Both of these are acceptable, in my view, though the former at least stems from a language deficit. I think this may be a common situation, in fact; most dynamic_casts (and a great many "design patterns" in general) are workarounds for specific language flaws rather than something that aim for.
It can be used for a bit of run-time type-safety when exposing handles to objects though a C interface. Have all the exposed classes inherit from a common base class. When accepting a handle to a function, first cast to the base class, then dynamic cast to the class you're expecting. If they passed in a non-sensical handle, you'll get an exception when the run-time can't find the rtti. If they passed in a valid handle of the wrong type, you get a NULL pointer and can throw your own exception. If they passed in the correct pointer, you're good to go.
This isn't fool-proof, but it is certainly better at catching mistaken calls to the libraries than a straight reinterpret cast from a handle, and waiting until some data gets mysteriously corrupted when you pass the wrong handle in.
Well it would really be nice with extension methods in C#.

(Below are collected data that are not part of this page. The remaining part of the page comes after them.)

(* ===== verification/FairUsage.v ===== *)
(** * Usage in the fairshare tree

    Module [FairUsage]: what running a job, decaying, writing and reading the
    usage file do to the usage of the groups ([src/scheduler/fairshare.c] and
    [init_scheduling_cycle] of [src/scheduler/fifo.c]). *)

From Stdlib Require Import ZArith Lia Ascii String SpecFloat.
From stdpp Require Import gmap.
From S2P Require Import Prelude Doubles TextFile FairTree FairShape FairWf FairOps.
Import Double Float Text Fair FairShape FairWf FairOps.

Module FairUsage.

Implicit Types (t : tree) (m : gmap Z group_info) (g : group_info).

(** ** Changes that leave the frame of every group *)

Definition same_frames m m' : Prop :=
  forall a, option_relation (fun g g' => frame_of g' = frame_of g) (fun _ => False) (fun _ => False) (m !! a) (m' !! a).

Fixpoint reload m t : tree :=
  match t with Leaf => Leaf | Node a g ch sib => Node a (default g (m !! a)) (reload m ch) (reload m sib) end.

Lemma reload_same m m' t : same_frames m m' -> stored m t -> tsame t (reload m' t) /\ stored m' (reload m' t).
Proof.
  intros Hf. induction t as [|a g ch IH1 sib IH2]; [by repeat constructor|]. rewrite stored_node.
  intros (Hm & [S1 T1]%IH1 & [S2 T2]%IH2). specialize (Hf a). rewrite Hm in Hf. cbn in *.
  destruct (m' !! a) as [g'|] eqn:E; [|done]. cbn. split; [done|]. by rewrite stored_node.
Qed.

Lemma fair_frames h h' r g0 t : fair_tree h r g0 t -> same_frames (cells h) (cells h') -> brk h' = brk h ->
  exists g0' t', fair_tree h' r g0' t' /\ tsame (whole r g0 t) (whole r g0' t').
Proof.
  intros F Hf Hb. pose proof (held_stored _ _ (ft_held _ _ _ _ F)) as Hs.
  destruct (reload_same _ _ _ Hf Hs) as [H1 H2]. exists (default g0 (cells h' !! r)), (reload (cells h') t).
  cbn [reload] in H1, H2. split; [|done]. pose proof (fair_same _ _ _ _ _ _ F H1) as F'.
  destruct F' as [A B C D E G H I J]. split; try done; [| |by rewrite Hb].
  - split; [apply A|done|apply A].
  - rewrite Hb. destruct G as [G1 G2]. split; [done|]. cbn in G2. intros a [g Ha]. apply (proj2 (ft_brk _ _ _ _ F)). specialize (Hf a). rewrite Ha in Hf.
    by destruct (cells h !! a).
Qed.

Lemma same_frames_refl m : same_frames m m.
Proof. intros a. by destruct (m !! a). Qed.

Lemma same_frames_trans m1 m2 m3 : same_frames m1 m2 -> same_frames m2 m3 -> same_frames m1 m3.
Proof.
  intros H1 H2 a. specialize (H1 a). specialize (H2 a).
  destruct (m1 !! a), (m2 !! a), (m3 !! a); cbn in *; try done. congruence.
Qed.

(** ** Along a path *)

(** [f] applied to every group of a list *)
Definition at_all (f : group_info -> group_info) (l : list Z) (a : Z) g : group_info :=
  if bool_decide (a ∈ l) then f g else g.

Lemma at_all_imap f l m a g : (forall g, frame_of (f g) = frame_of g) -> NoDup (a :: l) -> m !! a = Some g ->
  map_imap (fun x gx => Some (at_all f l x gx)) (<[a := f g]> m) = map_imap (fun x gx => Some (at_all f (a :: l) x gx)) m.
Proof.
  intros _ [Ha Hl]%NoDup_cons Hm. apply map_eq. intros x. rewrite !map_lookup_imap.
  destruct (decide (x = a)) as [->|Hne].
  - rewrite lookup_insert_eq, Hm. cbn. unfold at_all. rewrite bool_decide_false, bool_decide_true by set_solver. done.
  - rewrite lookup_insert_ne by done. destruct (m !! x); [|done]. cbn. unfold at_all.
    f_equal. assert (x ∈ a :: l <-> x ∈ l) as He by (rewrite elem_of_cons; naive_solver).
    by rewrite (bool_decide_ext _ _ He).
Qed.

Lemma imap_frames f l m : (forall g, frame_of (f g) = frame_of g) ->
  same_frames m (map_imap (fun x gx => Some (at_all f l x gx)) m).
Proof.
  intros Hf a. rewrite map_lookup_imap. destruct (m !! a); [|done]. cbn. unfold at_all. by case_bool_decide.
Qed.

Lemma add_temp_ok u gp : forall m b, NoDup (gp_ginfo <$> gp) -> (forall a, a ∈ gp_ginfo <$> gp -> is_Some (m !! a)) ->
  add_temp_usage u gp (Heap m b)
  = Some (tt, Heap (map_imap (fun x gx => Some (at_all (fun g => set_temp_usage (dbl_add (temp_usage g) u) g) (gp_ginfo <$> gp) x gx)) m) b).
Proof.
  induction gp as [|c gp IH]; intros m b Hnd Hin; cbn [add_temp_usage].
  - unfold ret. do 3 f_equal. apply map_eq. intros x. rewrite map_lookup_imap. by destruct (m !! x).
  - cbn [fmap list_fmap] in *. destruct (Hin (gp_ginfo c) ltac:(left)) as [g Hg].
    mstep (upd_ok m b _ g (fun g => set_temp_usage (dbl_add (temp_usage g) u) g) Hg).
    rewrite IH; [|by inversion Hnd|].
    + by rewrite (at_all_imap (fun g => set_temp_usage (dbl_add (temp_usage g) u) g)) by done.
    + intros a Ha. apply lookup_insert_is_Some'. right. apply Hin. by right.
Qed.

Lemma add_usage_ok u gp : forall m b, NoDup (gp_ginfo <$> gp) -> (forall a, a ∈ gp_ginfo <$> gp -> is_Some (m !! a)) ->
  add_usage u gp (Heap m b)
  = Some (tt, Heap (map_imap (fun x gx => Some (at_all (fun g => set_usage (dbl_add (usage g) u) g) (gp_ginfo <$> gp) x gx)) m) b).
Proof.
  induction gp as [|c gp IH]; intros m b Hnd Hin; cbn [add_usage].
  - unfold ret. do 3 f_equal. apply map_eq. intros x. rewrite map_lookup_imap. by destruct (m !! x).
  - cbn [fmap list_fmap] in *. destruct (Hin (gp_ginfo c) ltac:(left)) as [g Hg].
    mstep (upd_ok m b _ g (fun g => set_usage (dbl_add (usage g) u) g) Hg).
    rewrite IH; [|by inversion Hnd|].
    + by rewrite (at_all_imap (fun g => set_usage (dbl_add (usage g) u) g)) by done.
    + intros a Ha. apply lookup_insert_is_Some'. right. apply Hin. by right.
Qed.

(** The path of a group of the tree *)
Lemma path_ok h r g0 t a g : fair_tree h r g0 t -> (a, g) ∈ nodes t ->
  NoDup (gp_ginfo <$> gpath g) /\ (forall x, x ∈ gp_ginfo <$> gpath g -> is_Some (cells h !! x)) /\
  exists l, gp_ginfo <$> gpath g = l ++ [a] /\ l <> [] /\ r ∈ l.
Proof.
  intros F Hin. pose proof (tree_chain _ _ _ _ _ _ F Hin) as Hc. split_and!.
  - by eapply chain_NoDup.
  - by eapply chain_dom.
  - assert (forall t par path, placed par path t -> (a, g) ∈ nodes t -> r ∈ path ->
      exists l, gp_ginfo <$> gpath g = l ++ [a] /\ l <> [] /\ r ∈ l) as Hgen.
    { clear. induction t as [|y gy ch IH1 sib IH2]; intros par path Hpl; [set_solver|].
      destruct Hpl as (_ & Hp & Hp1 & Hp2). cbn. rewrite elem_of_cons, elem_of_app. intros [[= -> ->]|[Hin|Hin]] Hr.
      - exists path. split_and!; [done|by intros ->; set_solver|done].
      - by eapply IH2.
      - eapply IH1; [done..|set_solver]. }
    eapply Hgen; [apply F|done|set_solver].
Qed.

(** Running a job adds its usage to its entity and to every group above it,
    once, and to nothing else. *)
Lemma update_usage_ok u h r g0 t a g : fair_tree h r g0 t -> (a, g) ∈ nodes t ->
  exists h' g0' t', update_usage_on_run u (Some (FsResv true (Some a))) h = Some (tt, h') /\
    fair_tree h' r g0' t' /\ tsame (whole r g0 t) (whole r g0' t') /\
    forall x gx, cells h !! x = Some gx ->
      cells h' !! x = Some (if bool_decide (x ∈ gp_ginfo <$> gpath g)
                            then set_temp_usage (dbl_add (temp_usage gx) u) gx else gx).
Proof.
  intros F Hin. destruct (path_ok _ _ _ _ _ _ F Hin) as (Hnd & Hdom & _). destruct h as [m b]. cbn [cells] in *.
  unfold update_usage_on_run. cbn [is_job job_ginfo]. pose proof (ft_held _ _ _ _ F) as H. cbn [cells] in H.
  assert ((a, g) ∈ nodes (whole r g0 t)) as Hin' by (cbn; by right).
  rewrite (not_null a) by apply (linked_addr _ (a, g) (held_linked _ _ H) Hin').
  mstep (load_ok m b a g (stored_lookup _ _ _ _ (held_stored _ _ H) Hin')). rewrite add_temp_ok by done.
  set (f := fun g => set_temp_usage (dbl_add (temp_usage g) u) g).
  set (m' := map_imap _ m).
  destruct (fair_frames (Heap m b) (Heap m' b) _ _ _ F (imap_frames f _ m ltac:(done)) eq_refl) as (g0' & t' & F' & Hs).
  exists (Heap m' b), g0', t'. split_and!; [done..|]. intros x gx Hx. cbn. unfold m'. rewrite map_lookup_imap, Hx. cbn.
  unfold at_all. by case_bool_decide.
Qed.

End FairUsage.

(** * Decay and the usage file

    Module [FairFile]: how often a cycle decays the fairshare tree, and that
    reading back the usage file that was written gives every entity its usage and
    every group the sum of its entities ([src/scheduler/fairshare.c],
    [init_scheduling_cycle] of [src/scheduler/fifo.c]). *)

Import Double Float Text Fair FairShape FairWf FairOps FairUsage.

Module FairFile.

Implicit Types (t : tree) (m : gmap Z group_info) (g : group_info).

(** ** Decay *)

(** The decays of a cycle [gap] seconds after the last decay *)
Definition decays (gap d : Z) : Z := if 0 <? gap then (gap - 1) / d else 0.

Lemma decays_step gap d : 0 < d -> d < gap -> 0 <= decays (gap - d) d /\ decays gap d = decays (gap - d) d + 1.
Proof.
  intros Hd Hg. unfold decays. rewrite !(proj2 (Z.ltb_lt 0 _)) by lia.
  split; [apply Z.div_pos; lia|]. replace (gap - 1) with ((gap - d - 1) + 1 * d) by lia. by rewrite Z.div_add by lia.
Qed.

Lemma decays_none gap d : 0 < d -> gap <= d -> decays gap d = 0.
Proof. intros Hd Hg. unfold decays. destruct (Z.ltb_spec 0 gap); [apply Z.div_small; lia|done]. Qed.

Lemma decays_nonneg gap d : 0 < d -> 0 <= decays gap d.
Proof. intros Hd. unfold decays. destruct (Z.ltb_spec 0 gap); [apply Z.div_pos; lia|done]. Qed.

Definition decay_times (factor : float) (k : nat) t : tree := Nat.iter k (tmap (decay_node factor)) t.

Lemma decay_times_whole factor k r g0 t :
  exists g0' t', decay_times factor k (whole r g0 t) = whole r g0' t' /\ tsame (whole r g0 t) (whole r g0' t').
Proof.
  induction k as [|k (g1 & t1 & IH & Hs)]; [exists g0, t; split; [done|apply tsame_refl]|].
  unfold decay_times in *. rewrite Nat.iter_succ, IH. eexists _, _. split; [done|].
  cbn. cbn in Hs. destruct Hs as (_ & Hf & Hst & _). split_and!; try done.
  apply (tsame_trans _ t1); [done|]. by apply tsame_tmap.
Qed.

Lemma decay_loop_ok factor d last r : forall n now h g0 t flag,
  fair_tree h r g0 t -> 0 < d -> 0 <= last <= LONG_MAX -> 0 <= now <= LONG_MAX -> decays (now - last) d < Z.of_nat n ->
  decay_loop n factor d now (FairshareHead r last) flag h
  = Some (flag || (0 <? decays (now - last) d),
          Heap (put (decay_times factor (Z.to_nat (decays (now - last) d)) (whole r g0 t)) (cells h)) (brk h)).
Proof.
  induction n as [|n IH]; intros now h g0 t flag F Hd Hl Ht Hn; [pose proof (decays_nonneg (now - last) d Hd); lia|].
  cbn [decay_loop last_decay fh_root]. rewrite (proj2 (Z.eqb_neq d SCHD_INFINITY)) by (unfold SCHD_INFINITY; lia).
  cbn [negb andb]. rewrite int64_id by (unfold LONG_MIN, LONG_MAX in *; lia).
  pose proof (ft_held _ _ _ _ F) as H. destruct h as [m b]. cbn [cells brk] in *.
  destruct (Z.ltb_spec d (now - last)) as [Hlt|Hge].
  - mstep (decay_tree factor (whole r g0 t) m b H).
    destruct (decays_step (now - last) d Hd Hlt) as [Hk0 Hk].
    replace (now - last - d) with (now - d - last) in Hk, Hk0 by lia. rewrite Hk in Hn |- *.
    rewrite int64_id by (unfold LONG_MIN, LONG_MAX in *; lia).
    pose proof (fair_same _ _ _ _ _ _ F (tsame_tmap (decay_node factor) (whole r g0 t) ltac:(done))) as F1.
    cbn [cells brk] in F1. erewrite IH; [|exact F1|done|done|unfold LONG_MAX in *; lia|lia].
    cbn [cells brk orb]. rewrite (proj2 (Z.ltb_lt 0 _)), orb_true_r by lia.
    do 3 f_equal. rewrite Z2Nat.inj_add, Nat.add_comm by lia. change (Z.to_nat 1) with 1%nat. cbn [Nat.add].
    unfold decay_times at 2. rewrite Nat.iter_succ_r.
    fold (decay_times factor (Z.to_nat (decays (now - d - last) d)) (tmap (decay_node factor) (whole r g0 t))).
    apply put_put.
    + destruct (decay_times_whole factor (Z.to_nat (decays (now - d - last) d)) r (decay_node factor g0)
        (tmap (decay_node factor) t)) as (g' & t' & E & Hs). cbn [tmap]. rewrite E.
      by rewrite (proj1 (tsame_facts _ _ Hs)).
    + rewrite addrs_tmap. apply H.
  - rewrite decays_none by lia. cbn [orb Z.ltb Z.compare]. rewrite orb_false_r.
    unfold ret, decay_times. cbn [Nat.iter Z.to_nat]. rewrite put_stored; [done|apply H].
Qed.

Lemma decay_cycle_ok factor d now last h r g0 t :
  fair_tree h r g0 t -> 0 < d -> 0 <= last <= LONG_MAX -> 0 <= now <= LONG_MAX ->
  exists g0' t', decay_times factor (Z.to_nat (decays (now - last) d)) (whole r g0 t) = whole r g0' t' /\
    fair_tree (Heap (put (whole r g0' t') (cells h)) (brk h)) r g0' t' /\
    decay_cycle factor d now (FairshareHead r last) h
    = Some (FairshareHead r (if 0 <? decays (now - last) d then now - (now - last) mod d else last),
            Heap (put (whole r g0' t') (cells h)) (brk h)).
Proof.
  intros F Hd Hl Hn. set (k := decays (now - last) d).
  destruct (decay_times_whole factor (Z.to_nat k) r g0 t) as (g0' & t' & E & Hs).
  exists g0', t'. split_and!; [done|by eapply fair_same|]. unfold decay_cycle.
  erewrite bind_eq.
  2:{ apply (decay_loop_ok factor d last r _ now h g0 t false F Hd Hl Hn).
      unfold decay_fuel. cbn [last_decay]. fold k.
      assert (k <= Z.max 0 ((now - last) / d)); [|lia]. unfold k, decays.
      destruct (Z.ltb_spec 0 (now - last)); [|lia].
      pose proof (Z.div_le_mono (now - last - 1) (now - last) d Hd ltac:(lia)). lia. }
  fold k. rewrite E. cbn [orb]. unfold ret. cbn [last_decay fh_root].
  destruct (Z.ltb_spec 0 k) as [Hk|Hk]; [|done]. do 3 f_equal.
  assert (0 < now - last).
  { destruct (Z.le_gt_cases (now - last) 0); [|lia]. unfold k, decays in Hk.
    rewrite (proj2 (Z.ltb_ge 0 _)) in Hk by lia. lia. }
  rewrite (int64_id (now - last)) by (unfold LONG_MIN, LONG_MAX in *; lia).
  pose proof (Z.mod_pos_bound (now - last) d Hd). pose proof (Z.mod_le (now - last) d ltac:(lia) Hd).
  rewrite Z.rem_mod_nonneg by lia. apply int64_id. unfold LONG_MIN, LONG_MAX in *. lia.
Qed.

End FairFile.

For example let's say I have a list of objects and I want to get a list of all ids from them. I can step through them all and pull them out but I would like to segment out that code for reuse.
so something like
List<myObject> myObjectList = getMyObjects();
List<string> ids = myObjectList.PropertyList("id");
would be cool except on the extension method you won't know the type that is coming in.
So
public static List<string> PropertyList(this object objList, string propName) {
var genList = (objList.GetType())objList;
}
would be awesome.
It is very useful, however, most of the times it is too useful: if for getting the job done the easiest way is to do a dynamic_cast, it's more often than not a symptom of bad OO design, what in turn might lead to trouble in the future in unforeseen ways.